(Supplied material)

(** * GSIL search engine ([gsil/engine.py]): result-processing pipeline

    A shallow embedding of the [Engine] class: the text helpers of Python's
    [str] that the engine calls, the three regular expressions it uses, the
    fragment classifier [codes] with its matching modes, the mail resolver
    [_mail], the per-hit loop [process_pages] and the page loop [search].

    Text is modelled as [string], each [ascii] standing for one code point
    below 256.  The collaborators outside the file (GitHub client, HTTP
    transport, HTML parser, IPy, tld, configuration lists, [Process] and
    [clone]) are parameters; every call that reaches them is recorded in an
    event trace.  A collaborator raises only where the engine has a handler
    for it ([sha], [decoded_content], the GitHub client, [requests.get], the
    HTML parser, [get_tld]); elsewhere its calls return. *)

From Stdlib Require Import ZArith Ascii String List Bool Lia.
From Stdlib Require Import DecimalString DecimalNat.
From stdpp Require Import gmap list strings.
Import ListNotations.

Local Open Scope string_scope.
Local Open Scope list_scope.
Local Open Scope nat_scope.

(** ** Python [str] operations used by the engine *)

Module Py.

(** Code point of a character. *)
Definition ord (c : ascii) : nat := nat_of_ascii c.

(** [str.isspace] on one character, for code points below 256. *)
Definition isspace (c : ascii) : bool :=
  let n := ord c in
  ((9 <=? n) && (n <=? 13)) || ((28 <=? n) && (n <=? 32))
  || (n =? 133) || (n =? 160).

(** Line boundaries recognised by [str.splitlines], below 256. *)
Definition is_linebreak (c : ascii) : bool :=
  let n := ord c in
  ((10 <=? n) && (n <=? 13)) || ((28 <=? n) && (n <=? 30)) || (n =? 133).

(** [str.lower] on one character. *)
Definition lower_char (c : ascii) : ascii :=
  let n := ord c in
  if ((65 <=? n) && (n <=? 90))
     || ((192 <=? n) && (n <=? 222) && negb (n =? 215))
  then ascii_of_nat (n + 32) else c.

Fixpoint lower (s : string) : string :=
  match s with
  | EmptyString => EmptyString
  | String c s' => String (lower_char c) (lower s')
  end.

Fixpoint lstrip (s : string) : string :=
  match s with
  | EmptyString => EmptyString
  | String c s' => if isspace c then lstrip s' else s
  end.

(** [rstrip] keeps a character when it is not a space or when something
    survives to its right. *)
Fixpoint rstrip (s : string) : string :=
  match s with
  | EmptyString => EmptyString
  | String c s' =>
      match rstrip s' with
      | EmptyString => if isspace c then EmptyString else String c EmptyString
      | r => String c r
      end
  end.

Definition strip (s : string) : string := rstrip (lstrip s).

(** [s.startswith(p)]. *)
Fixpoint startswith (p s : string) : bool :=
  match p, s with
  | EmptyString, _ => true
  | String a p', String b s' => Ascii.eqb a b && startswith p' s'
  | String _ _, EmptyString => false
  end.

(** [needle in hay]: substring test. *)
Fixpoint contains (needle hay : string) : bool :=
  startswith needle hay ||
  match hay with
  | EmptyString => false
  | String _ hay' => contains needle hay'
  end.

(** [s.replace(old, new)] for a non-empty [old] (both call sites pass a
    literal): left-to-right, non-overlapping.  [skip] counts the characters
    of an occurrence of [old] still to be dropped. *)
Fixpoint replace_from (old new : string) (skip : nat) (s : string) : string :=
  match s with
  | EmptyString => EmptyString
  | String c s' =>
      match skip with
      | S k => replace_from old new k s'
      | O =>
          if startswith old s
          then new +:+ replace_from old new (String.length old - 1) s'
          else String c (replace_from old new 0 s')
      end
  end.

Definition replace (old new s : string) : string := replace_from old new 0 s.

(End Supplied material)

**Exercise brief**: All lines in the entries above that hold the word "isspace" need to be copied.

**Task output**:
(** [str.isspace] on one character, for code points below 256. *)
Definition isspace (c : ascii) : bool :=
  | String c s' => if isspace c then lstrip s' else s
      | EmptyString => if isspace c then EmptyString else String c EmptyString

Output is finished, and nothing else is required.